1944...I dream of being Esther Williams
63 years later and I still think that Esther Williams is the epitome of what the “all American“ girl should be. No shoulder pads needed here ! She was strong, healthy and beautiful ... not a bit like the scrawny females that seem to be the norm today.
I was 11 years old when I first viewed one of her extraordinary films. This was in Wellesley Hills, Ma., where the movie theater was practically around the corner from our house. I absolutely loved going to the movies and I would have lived there if my parents had allowed it.

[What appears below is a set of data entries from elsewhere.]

Lemma insertion_sort_sorted l :
  strict_weak lt → StronglySorted (λ a b, lt b a = false) (insertion_sort l).
Proof. intros Hlt. induction l; simpl; [constructor|by apply sorted_insert_sorted]. Qed.
End insertion.

(** Entries that compare equal keep their order. *)
Definition stable_sort : StdSort := λ A lt l, insertion_sort lt l.
(** Entries that compare equal come out in the order [idx] gives their positions,
    which the standard allows as well. *)
Definition permute {A} (idx : list nat) (l : list A) : list A :=
  if bool_decide (idx ≡ₚ seq 0 (length l)) then omap (l !!.) idx else l.
Definition permuting_sort (idx : list nat) : StdSort := λ A lt l, insertion_sort lt (permute idx l).

#[global] Instance stable_sort_laws : StdSortLaws (H := stable_sort).
Proof. split; intros A lt l; [intros _; apply insertion_sort_perm|apply insertion_sort_sorted]. Qed.

Lemma lookup_positions {A} (l : list A) : omap (l !!.) (seq 0 (length l)) = l.
Proof.
  induction l as [|x l IH] using rev_ind; [done|].
  rewrite length_app, seq_app, omap_app. simpl. rewrite lookup_app_r, Nat.sub_diag by lia. f_equal.
  rewrite <- IH at 2. apply list_omap_ext, Forall2_same_length_lookup_2; [done|].
  intros i j k Hj Hk. rewrite Hj in Hk. injection Hk as ->. apply lookup_seq in Hj as [-> ?].
  by rewrite lookup_app_l by lia.
Qed.

Lemma permute_perm {A} idx (l : list A) : permute idx l ≡ₚ l.
Proof.
  unfold permute. case_bool_decide as Hidx; [|done]. rewrite Hidx. by rewrite lookup_positions.
Qed.

#[global] Instance permuting_sort_laws idx : StdSortLaws (H := permuting_sort idx).
Proof.
  split; intros A lt l; [intros _|apply insertion_sort_sorted].
  unfold std_sort, permuting_sort. by rewrite insertion_sort_perm, permute_perm.
Qed.

(** Every permutation of a list is given by positions. *)
Lemma permute_any {A} (l l' : list A) : l' ≡ₚ l → ∃ idx, permute idx l = l'.
Proof.
  intros (Hlen & f & Hinj & Hf)%Permutation_inj. exists (f <$> seq 0 (length l')).
  assert (Hin : ∀ i, i ∈ f <$> seq 0 (length l') → i ∈ seq 0 (length l)).
  { intros i (j & -> & Hj)%list_elem_of_fmap. apply elem_of_seq in Hj. apply elem_of_seq. split; [lia|].
    destruct (lookup_lt_is_Some_2 l' j) as [x Hx]; [lia|]. rewrite Hf in Hx. by apply lookup_lt_Some in Hx. }
  unfold permute. rewrite bool_decide_true.
  2:{ apply submseteq_length_Permutation.
      - apply NoDup_submseteq; [apply NoDup_fmap_2; [done|apply NoDup_seq]|done].
      - by rewrite length_fmap, !length_seq, Hlen. }
  rewrite <- (lookup_positions l') at 2. generalize (seq 0 (length l')). intros ns.
  induction ns as [|i ns IH]; simpl; [done|]. rewrite Hf. destruct (l !! f i); [f_equal|]; exact IH.
Qed.

(** Among entries of which none precedes another the sort leaves any order. *)
Lemma insertion_sort_flat {A} (lt : A → A → bool) l :
  (∀ a b, a ∈ l → b ∈ l → lt a b = false) → insertion_sort lt l = l.
Proof.
  induction l as [|x l IH]; intros Hl; simpl; [done|].
  rewrite IH by (intros a b Ha Hb; apply Hl; by right). destruct l as [|y l]; [done|]. simpl.
  rewrite (Hl y x); [done|right; left|left].
Qed.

In 1944 at our theater they would usually play a newsreel and then the featured movie. There might be a cartoon and a preview of next week’s film; but very little in the way of advertising as there is today. Also, the same movie would be shown over and over. If you missed the beginning it was no big deal...you just sat on and watched it again.
This was my favorite way to spend a Saturday. I would get my ticket in the morning, when it cost just 10 cents, and then stay on for the rest of the day. This was especially satisfying when an Esther Williams film was featured. Her beautiful underwater sequences were breathtaking and I could watch them forever.

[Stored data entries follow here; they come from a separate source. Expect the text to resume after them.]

(* ===== verification/Wire.v ===== *)
(** * Wire: byte order of the wire formats

    [swap16], [swap32] and [swap64] convert between host and network order.
    They are functions of QuantLink ([ouch_messages.h], [itch_messages.h]); the
    protocol code relies on each being its own inverse on values of its width.
    [bswap] is a byte swap, for concrete runs. *)

From stdpp Require Import list_numbers.
From S2P Require Import Prelude.

Class ByteSwap := {
  swap16 : Z → Z;
  swap32 : Z → Z;
  swap64 : Z → Z
}.

Class ByteSwapLaws `{ByteSwap} := {
  swap16_range z : 0 ≤ swap16 z < 2 ^ 16;
  swap32_range z : 0 ≤ swap32 z < 2 ^ 32;
  swap64_range z : 0 ≤ swap64 z < 2 ^ 64;
  swap16_swap16 z : 0 ≤ z < 2 ^ 16 → swap16 (swap16 z) = z;
  swap32_swap32 z : 0 ≤ z < 2 ^ 32 → swap32 (swap32 z) = z;
  swap64_swap64 z : 0 ≤ z < 2 ^ 64 → swap64 (swap64 z) = z
}.

(** ** A byte swap *)

(** The [k] bytes of [z] in host (little-endian) order, and back. *)
Definition host_bytes (k z : Z) : list Z := Z_to_little_endian k 8 z.
Definition of_host_bytes (bs : list Z) : Z := little_endian_to_Z 8 bs.

Definition bswap (k z : Z) : Z := of_host_bytes (reverse (host_bytes k z)).

Lemma length_host_bytes k z : 0 ≤ k → Z.of_nat (length (host_bytes k z)) = k.
Proof. apply length_Z_to_little_endian. Qed.

Lemma host_bytes_roundtrip k z : 0 ≤ k → 0 ≤ z < 2 ^ (k * 8) → of_host_bytes (host_bytes k z) = z.
Proof.
  intros Hk Hz. unfold of_host_bytes, host_bytes.
  rewrite little_endian_to_Z_to_little_endian by lia. by apply Z.mod_small.
Qed.

Lemma bswap_range k z : 0 ≤ k → 0 ≤ bswap k z < 2 ^ (k * 8).
Proof.
  intros Hk. pose proof (length_Z_to_little_endian k 8 z Hk) as Hl.
  pose proof (little_endian_to_Z_bound 8 (reverse (host_bytes k z)) ltac:(lia)) as Hb.
  unfold host_bytes in *. rewrite length_reverse, Hl in Hb. apply Hb.
  apply Forall_reverse, Z_to_little_endian_bound; lia.
Qed.

Lemma bswap_bswap k z : 0 ≤ k → 0 ≤ z < 2 ^ (k * 8) → bswap k (bswap k z) = z.
Proof.
  intros Hk Hz. unfold bswap, of_host_bytes, host_bytes.
  pose proof (length_Z_to_little_endian k 8 z Hk) as Hl.
  rewrite Z_to_little_endian_to_Z, reverse_involutive, little_endian_to_Z_to_little_endian;
    try lia.
  - by apply Z.mod_small.
  - rewrite length_reverse. lia.
  - apply Forall_reverse, Z_to_little_endian_bound; lia.
Qed.

#[global] Instance host_swap : ByteSwap :=
  {| swap16 := bswap 2; swap32 := bswap 4; swap64 := bswap 8 |}.

#[global] Instance host_swap_laws : ByteSwapLaws.
Proof.
  split; intros z; simpl.
  1-3: apply bswap_range; lia.
  all: intros Hz; apply bswap_bswap; [lia|exact Hz].
Qed.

I would imagine myself as Esther, leading the rest of the girls in those choreographed ballet moves. The camera would follow us under water and then switch to an overhead shot. The viewer would be enchanted to see a flower appear on the surface of the pool and would then realize that it was eight gorgeous bathing beauties perfectly spaced and moving in sync…their legs and arms intertwined to simulate colorful petals and leaves.
Then Esther would suddenly appear, rising up and out of the water in the center of the group like a bud unfolding. The music would rise to a crescendo and I would be riveted to my seat. She seemed to be suspended in air and I would hold my breath until she took her final graceful dive. It was magnificent and I can remember it like it was yesterday.
Most of the films had weak plots but the water ballet sequences, usually choreographed by Busby Berkeley, have never been surpassed. My dream of being the next Esther Williams wasn't the least diminished by the fact that I could barely dog paddle across a shallow wading pool !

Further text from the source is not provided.